Politische
Entwicklung
Durch
die Niederlage im Ersten Weltkrieg war Österreich von einer
großen Monarchie zu einer kleinen, demokratischen Republik
geworden. Der Beginn dieser Republik war gekennzeichnet
durch einen starken Willen zur Zusammenarbeit zwischen den
Sozialdemokraten und den Christlichsozialen, welche allerdings
nicht dauerhaft war. Im Laufe der Zeit verschärften sich
die weltanschaulichen Gegensätze der verschiedenen Lager immer
mehr, was zur Gefährdung der Demokratie führte.
Als
grundlegend für das Verständnis der Entwicklung in der
Ersten Republik gilt: Das politische System Österreichs war
im internationalen Vergleich spät- und unterentwickelt. Die
Entwicklung der Verfassung und des Verfassungsstaates wurde
durch militärische Erfolge der Habsburger verhindert.

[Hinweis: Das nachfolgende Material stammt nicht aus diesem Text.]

(** The status, and the message on success. *)
Definition xStunMsgDecode (buf : ptr) (buf_len : Z) : ub (xErrno * option xStunMsg) :=
  if (buf_len <? 20)%Z then Some (xErrno_InvalidArg, None) else
  b0 ← read_u8 buf 0;
  if negb (Z.land b0 0xC0 =? 0)%Z then Some (xErrno_InvalidArg, None) else
  cookie ← read_u32 buf 4;
  if negb (cookie =? XSTUN_MAGIC_COOKIE)%Z then Some (xErrno_InvalidArg, None) else
  type ← read_u16 buf 0;
  len ← read_u16 buf 2;
  if (buf_len <? 20 + len)%Z then Some (xErrno_InvalidArg, None) else
  txn ← read buf 8 XSTUN_TXN_ID_SIZE;
  Some (xErrno_Ok, Some (Msg type len txn (if (0 <? len)%Z then Some (buf.1, buf.2 + XSTUN_HEADER_SIZE) else None) len)).

Definition xStunMsgIsStun (buf : option ptr) (buf_len : Z) : ub bool :=
  match buf with
  | None => Some false
  | Some buf =>
      if (buf_len <? 20)%Z then Some false else
      b0 ← read_u8 buf 0;
      if negb (Z.land b0 0xC0 =? 0)%Z then Some false else
      cookie ← read_u32 buf 4;
      Some (cookie =? XSTUN_MAGIC_COOKIE)%Z
  end.

(** ** Attribute writer *)

Record xStunAttrWriter := Writer { w_buf : nat; w_cap : nat; w_pos : nat }.

Definition xStunAttrWriterInit (buf cap : nat) : xStunAttrWriter := Writer buf cap 0.

(** The status, and the writer and block after the call. *)
Abbreviation written := (ub (xErrno * (xStunAttrWriter * list Z))).

Definition attr_write_raw (w : xStunAttrWriter) (m : list Z) (type : Z) (value : option (list Z)) (value_len : nat)
    : written :=
  let padded := XSTUN_ALIGN4 value_len in
  let total := XSTUN_ATTR_HEADER_SIZE + padded in
  if decide (w_cap w < w_pos w + total) then Some (xErrno_NoMemory, (w, m)) else
  let p := w_buf w + w_pos w in
  m ← mem_write m p (be16 type);
  m ← mem_write m (p + 2) (be16 (Z.of_nat value_len));
  m ← (match value with
       | Some v =>
           if decide (0 < value_len) then
             src ← mem_read v 0 value_len; mem_write m (p + XSTUN_ATTR_HEADER_SIZE) src
           else Some m
       | None => Some m
       end);
  m ← (if decide (value_len < padded) then
         mem_write m (p + XSTUN_ATTR_HEADER_SIZE + value_len) (replicate (padded - value_len) 0%Z)
       else Some m);
  Some (xErrno_Ok, (Writer (w_buf w) (w_cap w) (w_pos w + total), m)).

(** Socket addresses, the port and IPv4 address after [ntohs]/[ntohl]. *)
Inductive sockaddr :=
  | SockInet (port ip : Z)
  | SockInet6 (port : Z) (addr : list Z)
  | SockOther.

(** The magic cookie and the transaction id. *)
Definition xor_key (txn : option (list Z)) : ub (list Z) :=
  t ← txn; t ← mem_read t 0 XSTUN_TXN_ID_SIZE; Some (be32 XSTUN_MAGIC_COOKIE ++ t).

Definition xor_port (xor : bool) (port : Z) : Z :=
  if xor then Z.lxor port (u16 (Z.shiftr XSTUN_MAGIC_COOKIE 16)) else port.

Definition encode_address (w : xStunAttrWriter) (m : list Z) (attr_type : Z) (addr : sockaddr) (xor_encode : bool)
    (txn : option (list Z)) : written :=
  match addr with
  | SockInet port ip =>
      let ip := if xor_encode then Z.lxor ip XSTUN_MAGIC_COOKIE else ip in
      attr_write_raw w m attr_type (Some ([0; 1]%Z ++ be16 (xor_port xor_encode port) ++ be32 ip)) 8
  | SockInet6 port addr =>
      bytes ← (if xor_encode then key ← xor_key txn; Some (zip_with Z.lxor addr key) else Some addr);
      attr_write_raw w m attr_type (Some ([0; 2]%Z ++ be16 (xor_port xor_encode port) ++ bytes)) 20
  | SockOther => Some (xErrno_InvalidArg, (w, m))
  end.

Definition xStunAttrWriteXorMappedAddress w m addr txn : written := encode_address w m 0x0020 addr true txn.
Definition xStunAttrWriteMappedAddress w m addr : written := encode_address w m 0x0001 addr false None.
Definition xStunAttrWriteXorPeerAddress w m addr txn : written := encode_address w m 0x0012 addr true txn.

Definition xStunAttrWriteUsername (w : xStunAttrWriter) (m : list Z) (remote_ufrag local_ufrag : option (list Z)) : written :=
  match remote_ufrag, local_ufrag with
  | Some r, Some l =>
      let total := length r + 1 + length l in
      if decide (256 < total) then Some (xErrno_NoMemory, (w, m))
      else attr_write_raw w m 0x0006 (Some (r ++ 58%Z :: l)) total
  | _, _ => Some (xErrno_InvalidArg, (w, m))
  end.

(** [(uint16_t)len] *)
Definition u16_len (n : nat) : nat := Z.to_nat (u16 (Z.of_nat n)).

(** Realm, nonce and software: a C string's characters. *)
Definition write_string (type : Z) (w : xStunAttrWriter) (m : list Z) (s : option (list Z)) : written :=
  match s with
  | None => Some (xErrno_InvalidArg, (w, m))
  | Some s => attr_write_raw w m type (Some s) (u16_len (length s))
  end.

Definition xStunAttrWriteRealm := write_string 0x0014.
Definition xStunAttrWriteNonce := write_string 0x0015.
Definition xStunAttrWriteSoftware := write_string 0x8022.

(** Integrity: [msg_buf] is the offset of the message in the block.  The
    digest of the header, its length field set as if the attribute were the
    last, and the attributes so far. *)
Definition digest_input (m : list Z) (msg_buf : nat) (pos attr_len : nat) : ub (list Z) :=
  m ← mem_write m (msg_buf + 2) (be16 (u16 (Z.of_nat (pos + XSTUN_ATTR_HEADER_SIZE + attr_len))));
  mem_read m msg_buf (XSTUN_HEADER_SIZE + pos).

(** What [xHmacSha1] stores; the buffer is not initialized when it fails. *)
Definition hmac_sha1 (key data : list Z) : ub (list Z) :=
  r ← xHmacSha1 (Some key) (Some data) true; r.2.

(** The checksum does not depend on the state of the static table
    ([Crc32.crc32_table_equiv]). *)
Definition crc32 (data : list Z) : ub Z := r ← xCrc32 static0 data; Some r.1.

Definition xStunAttrWriteMessageIntegrity (w : xStunAttrWriter) (m : list Z) (msg_buf : option nat)
    (key : option (list Z)) : written :=
  match msg_buf, key with
  | Some mb, Some key =>
      orig ← get_be16 m (mb + 2);
      data ← digest_input m mb (w_pos w) XSTUN_SHA1_DIGEST_SIZE;
      hmac ← hmac_sha1 key data;
      m ← mem_write m (mb + 2) (be16 orig);
      attr_write_raw w m 0x0008 (Some hmac) XSTUN_SHA1_DIGEST_SIZE
  | _, _ => Some (xErrno_InvalidArg, (w, m))
  end.

Definition xStunAttrWriteFingerprint (w : xStunAttrWriter) (m : list Z) (msg_buf : option nat) : written :=
  match msg_buf with
  | Some mb =>
      orig ← get_be16 m (mb + 2);
      data ← digest_input m mb (w_pos w) 4;
      crc ← crc32 data;
      let crc := Z.lxor crc XSTUN_FINGERPRINT_XOR in
      m ← mem_write m (mb + 2) (be16 orig);
      attr_write_raw w m 0x8028 (Some (be32 crc)) 4
  | None => Some (xErrno_InvalidArg, (w, m))
  end.

Definition xStunAttrWritePriority w m priority : written := attr_write_raw w m 0x0024 (Some (be32 priority)) 4.
Definition xStunAttrWriteUseCandidate w m : written := attr_write_raw w m 0x0025 None 0.
Definition xStunAttrWriteIceControlling w m tie_breaker : written := attr_write_raw w m 0x802A (Some (be64 tie_breaker)) 8.
Definition xStunAttrWriteIceControlled w m tie_breaker : written := attr_write_raw w m 0x8029 (Some (be64 tie_breaker)) 8.
Definition xStunAttrWriteLifetime w m lifetime : written := attr_write_raw w m 0x000D (Some (be32 lifetime)) 4.
Definition xStunAttrWriteRequestedTransport w m transport : written :=
  attr_write_raw w m 0x0019 (Some (be32 transport)) 4.
Definition xStunAttrWriteChannelNumber w m channel : written :=
  attr_write_raw w m 0x000C (Some (be16 channel ++ be16 0)) 4.
Definition xStunAttrWriteData w m (data : option (list Z)) (len : nat) : written :=
  attr_write_raw w m 0x0013 data (u16_len len).

(** [value] is an array of 256 bytes; the copy of the reason is checked
    against it, the length compared only after the cast to 16 bits. *)
Definition xStunAttrWriteErrorCode (w : xStunAttrWriter) (m : list Z) (code : Z) (reason : option (list Z)) : written :=
  if (code <? 300)%Z || (699 <? code)%Z then Some (xErrno_InvalidArg, (w, m)) else
  let reason := match reason with Some r => r | None => [] end in
  let value_len := u16_len (4 + length reason) in
  if decide (256 < value_len) then Some (xErrno_NoMemory, (w, m)) else
  value ← mem_write (replicate 256 0%Z) 0 [0; 0; code / 100; code mod 100]%Z;
  value ← mem_write value 4 reason;
  attr_write_raw w m 0x0009 (Some value) value_len.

Erst
zwei wesentliche Niederlagen – 1859 gegen Piemont und
Frankreich, 1866 gegen Preußen und Italien – zwangen den
Kaiser, die absolute durch eine konstitutionelle Monarchie
zu ersetzen.
Dieses
Entwicklungsmuster setzte sich im 20. Jahrhundert fort:
Niederlagen von österreichischen Armeen beziehungsweise von Armeen, in
denen Österreicher kämpften, waren für die Entwicklung
von Demokratie und Parlamentarismus sehr förderlich (sowohl
1918 als auch 1945). Die Demokratie kam also von außen –
und nicht von innen, etwa durch eine erfolgreiche
Revolution. (Vergleiche Pelinka 2000, S.18)
Die Anfänge der Republik
(Ausrufung der Republik)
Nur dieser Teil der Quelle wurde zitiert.